▶ **Data extract**
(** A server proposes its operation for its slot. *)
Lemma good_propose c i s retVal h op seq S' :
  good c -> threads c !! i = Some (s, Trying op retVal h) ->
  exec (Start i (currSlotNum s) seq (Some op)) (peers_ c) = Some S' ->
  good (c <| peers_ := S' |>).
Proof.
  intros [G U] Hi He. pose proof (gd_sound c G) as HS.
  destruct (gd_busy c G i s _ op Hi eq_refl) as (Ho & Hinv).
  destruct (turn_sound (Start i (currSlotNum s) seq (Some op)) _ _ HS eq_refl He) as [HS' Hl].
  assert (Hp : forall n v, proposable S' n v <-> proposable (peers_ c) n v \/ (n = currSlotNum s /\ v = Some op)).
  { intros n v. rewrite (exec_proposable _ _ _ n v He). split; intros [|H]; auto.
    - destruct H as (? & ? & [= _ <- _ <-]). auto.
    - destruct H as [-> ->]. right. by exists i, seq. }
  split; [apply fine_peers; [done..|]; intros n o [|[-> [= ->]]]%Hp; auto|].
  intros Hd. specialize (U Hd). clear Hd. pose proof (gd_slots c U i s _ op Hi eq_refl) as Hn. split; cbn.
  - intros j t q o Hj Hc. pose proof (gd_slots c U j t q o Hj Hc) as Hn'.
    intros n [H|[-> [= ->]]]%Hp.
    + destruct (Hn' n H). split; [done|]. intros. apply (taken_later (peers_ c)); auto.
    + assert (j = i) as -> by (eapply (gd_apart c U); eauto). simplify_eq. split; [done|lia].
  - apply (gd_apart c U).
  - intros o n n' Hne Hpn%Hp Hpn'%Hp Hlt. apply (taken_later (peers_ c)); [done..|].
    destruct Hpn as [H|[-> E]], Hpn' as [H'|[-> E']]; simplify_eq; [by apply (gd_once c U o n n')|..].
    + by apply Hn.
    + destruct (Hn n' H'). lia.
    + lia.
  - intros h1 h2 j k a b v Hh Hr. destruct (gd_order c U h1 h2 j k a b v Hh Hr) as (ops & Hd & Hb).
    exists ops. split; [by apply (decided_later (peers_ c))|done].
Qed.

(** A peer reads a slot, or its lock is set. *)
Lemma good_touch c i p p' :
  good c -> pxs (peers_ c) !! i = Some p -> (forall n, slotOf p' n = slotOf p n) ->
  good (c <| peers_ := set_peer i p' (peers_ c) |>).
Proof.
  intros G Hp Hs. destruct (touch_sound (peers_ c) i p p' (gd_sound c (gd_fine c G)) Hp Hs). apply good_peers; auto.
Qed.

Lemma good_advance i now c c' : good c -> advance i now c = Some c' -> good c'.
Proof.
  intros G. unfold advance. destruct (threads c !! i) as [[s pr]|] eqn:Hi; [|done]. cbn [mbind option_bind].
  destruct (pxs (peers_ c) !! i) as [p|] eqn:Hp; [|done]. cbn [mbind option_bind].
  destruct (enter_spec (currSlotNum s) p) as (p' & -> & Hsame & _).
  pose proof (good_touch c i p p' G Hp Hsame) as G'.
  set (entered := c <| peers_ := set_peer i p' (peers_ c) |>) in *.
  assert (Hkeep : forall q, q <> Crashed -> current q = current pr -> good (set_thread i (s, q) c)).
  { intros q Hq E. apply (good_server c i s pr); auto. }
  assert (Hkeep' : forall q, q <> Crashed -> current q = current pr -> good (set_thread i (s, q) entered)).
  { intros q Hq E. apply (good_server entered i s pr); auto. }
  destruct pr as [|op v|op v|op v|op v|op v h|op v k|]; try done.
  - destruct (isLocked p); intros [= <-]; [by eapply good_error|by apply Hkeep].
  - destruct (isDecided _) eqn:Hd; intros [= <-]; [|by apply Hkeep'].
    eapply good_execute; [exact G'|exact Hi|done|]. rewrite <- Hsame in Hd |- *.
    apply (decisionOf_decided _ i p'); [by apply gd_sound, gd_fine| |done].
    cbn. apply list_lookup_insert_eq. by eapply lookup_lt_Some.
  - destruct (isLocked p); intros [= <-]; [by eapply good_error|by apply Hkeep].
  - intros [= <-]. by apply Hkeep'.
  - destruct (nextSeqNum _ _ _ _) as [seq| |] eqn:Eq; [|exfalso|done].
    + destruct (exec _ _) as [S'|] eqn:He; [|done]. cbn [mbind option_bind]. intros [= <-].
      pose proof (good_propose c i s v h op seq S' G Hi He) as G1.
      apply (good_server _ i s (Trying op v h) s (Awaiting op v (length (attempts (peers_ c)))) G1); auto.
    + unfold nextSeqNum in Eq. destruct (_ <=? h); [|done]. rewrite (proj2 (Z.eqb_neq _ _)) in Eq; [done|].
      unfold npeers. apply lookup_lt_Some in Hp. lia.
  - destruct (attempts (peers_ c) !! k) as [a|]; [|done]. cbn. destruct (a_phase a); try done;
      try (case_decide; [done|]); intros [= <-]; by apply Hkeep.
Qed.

* * *

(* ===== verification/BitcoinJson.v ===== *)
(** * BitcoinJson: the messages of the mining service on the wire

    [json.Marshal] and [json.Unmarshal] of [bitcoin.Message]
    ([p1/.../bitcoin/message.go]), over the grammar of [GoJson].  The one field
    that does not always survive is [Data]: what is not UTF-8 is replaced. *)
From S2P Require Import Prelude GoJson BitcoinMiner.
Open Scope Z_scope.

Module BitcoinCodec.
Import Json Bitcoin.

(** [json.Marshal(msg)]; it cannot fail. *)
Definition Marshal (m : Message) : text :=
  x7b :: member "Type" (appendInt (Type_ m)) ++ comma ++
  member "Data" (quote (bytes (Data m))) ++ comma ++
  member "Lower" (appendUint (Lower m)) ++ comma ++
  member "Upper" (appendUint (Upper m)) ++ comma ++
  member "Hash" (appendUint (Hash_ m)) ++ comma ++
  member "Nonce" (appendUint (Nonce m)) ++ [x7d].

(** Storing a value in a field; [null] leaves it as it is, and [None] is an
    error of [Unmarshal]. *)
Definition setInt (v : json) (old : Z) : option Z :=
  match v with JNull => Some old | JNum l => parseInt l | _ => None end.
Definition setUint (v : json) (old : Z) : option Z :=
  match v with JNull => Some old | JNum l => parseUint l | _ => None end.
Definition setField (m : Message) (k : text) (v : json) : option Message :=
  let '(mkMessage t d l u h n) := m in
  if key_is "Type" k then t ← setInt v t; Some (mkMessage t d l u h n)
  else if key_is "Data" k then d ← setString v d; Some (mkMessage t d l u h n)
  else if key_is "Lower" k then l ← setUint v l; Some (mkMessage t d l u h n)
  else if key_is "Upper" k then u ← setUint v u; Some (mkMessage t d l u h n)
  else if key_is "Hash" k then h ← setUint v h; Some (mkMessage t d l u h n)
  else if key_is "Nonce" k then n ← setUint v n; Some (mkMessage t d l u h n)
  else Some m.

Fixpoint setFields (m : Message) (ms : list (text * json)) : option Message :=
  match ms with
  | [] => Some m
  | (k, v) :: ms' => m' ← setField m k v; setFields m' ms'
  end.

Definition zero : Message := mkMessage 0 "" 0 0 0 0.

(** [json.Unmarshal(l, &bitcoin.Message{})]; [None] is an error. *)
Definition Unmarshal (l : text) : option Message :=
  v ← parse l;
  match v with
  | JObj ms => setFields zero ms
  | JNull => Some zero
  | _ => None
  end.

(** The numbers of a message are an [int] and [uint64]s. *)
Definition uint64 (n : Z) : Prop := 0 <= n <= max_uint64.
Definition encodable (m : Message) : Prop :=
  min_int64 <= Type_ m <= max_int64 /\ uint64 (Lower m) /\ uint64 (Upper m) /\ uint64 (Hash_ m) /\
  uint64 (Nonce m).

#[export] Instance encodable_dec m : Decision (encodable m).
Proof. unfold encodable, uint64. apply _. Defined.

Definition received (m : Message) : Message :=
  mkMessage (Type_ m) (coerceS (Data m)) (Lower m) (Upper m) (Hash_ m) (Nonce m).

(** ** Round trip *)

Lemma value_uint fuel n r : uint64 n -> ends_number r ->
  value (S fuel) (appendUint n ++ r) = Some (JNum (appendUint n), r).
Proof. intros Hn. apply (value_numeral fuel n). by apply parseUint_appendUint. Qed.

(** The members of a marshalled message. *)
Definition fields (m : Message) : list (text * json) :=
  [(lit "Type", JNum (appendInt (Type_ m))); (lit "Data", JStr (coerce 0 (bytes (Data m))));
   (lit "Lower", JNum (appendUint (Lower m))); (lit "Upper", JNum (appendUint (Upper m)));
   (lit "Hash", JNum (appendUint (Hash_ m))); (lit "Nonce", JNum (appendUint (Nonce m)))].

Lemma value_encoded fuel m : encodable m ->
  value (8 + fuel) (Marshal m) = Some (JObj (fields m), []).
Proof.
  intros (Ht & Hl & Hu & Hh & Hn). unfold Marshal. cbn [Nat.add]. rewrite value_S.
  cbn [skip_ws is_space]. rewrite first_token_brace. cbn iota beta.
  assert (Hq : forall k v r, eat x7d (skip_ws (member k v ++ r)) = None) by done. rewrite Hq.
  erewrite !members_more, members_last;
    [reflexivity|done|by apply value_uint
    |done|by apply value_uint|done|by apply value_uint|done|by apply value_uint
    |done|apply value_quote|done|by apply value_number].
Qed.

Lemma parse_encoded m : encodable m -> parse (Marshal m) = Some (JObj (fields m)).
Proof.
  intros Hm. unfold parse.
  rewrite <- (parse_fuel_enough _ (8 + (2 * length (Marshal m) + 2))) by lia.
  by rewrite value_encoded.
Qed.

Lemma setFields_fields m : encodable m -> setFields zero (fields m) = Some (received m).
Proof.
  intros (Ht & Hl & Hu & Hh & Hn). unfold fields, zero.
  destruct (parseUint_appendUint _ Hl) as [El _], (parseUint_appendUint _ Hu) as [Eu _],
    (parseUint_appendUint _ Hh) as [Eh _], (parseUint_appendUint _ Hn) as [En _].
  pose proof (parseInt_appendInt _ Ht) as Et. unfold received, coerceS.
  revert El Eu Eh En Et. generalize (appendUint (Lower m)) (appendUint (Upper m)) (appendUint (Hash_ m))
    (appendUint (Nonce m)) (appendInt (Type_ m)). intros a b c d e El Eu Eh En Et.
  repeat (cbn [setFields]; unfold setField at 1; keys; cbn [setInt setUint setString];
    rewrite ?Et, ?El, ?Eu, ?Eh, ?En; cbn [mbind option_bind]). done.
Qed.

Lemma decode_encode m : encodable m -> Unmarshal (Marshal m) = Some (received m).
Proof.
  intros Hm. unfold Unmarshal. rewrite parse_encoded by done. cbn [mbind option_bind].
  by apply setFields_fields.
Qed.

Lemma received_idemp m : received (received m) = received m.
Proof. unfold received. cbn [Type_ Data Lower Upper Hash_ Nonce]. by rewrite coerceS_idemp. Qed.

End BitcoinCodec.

▶ **Exercise prompt**
Look back at the entries above and repeat, unchanged, every line from the line holding "Lemma good_advance i" through the line holding "destruct (pxs (peers_".

▶ **Result of the exercise**
Lemma good_advance i now c c' : good c -> advance i now c = Some c' -> good c'.
Proof.
  intros G. unfold advance. destruct (threads c !! i) as [[s pr]|] eqn:Hi; [|done]. cbn [mbind option_bind].
  destruct (pxs (peers_ c) !! i) as [p|] eqn:Hp; [|done]. cbn [mbind option_bind].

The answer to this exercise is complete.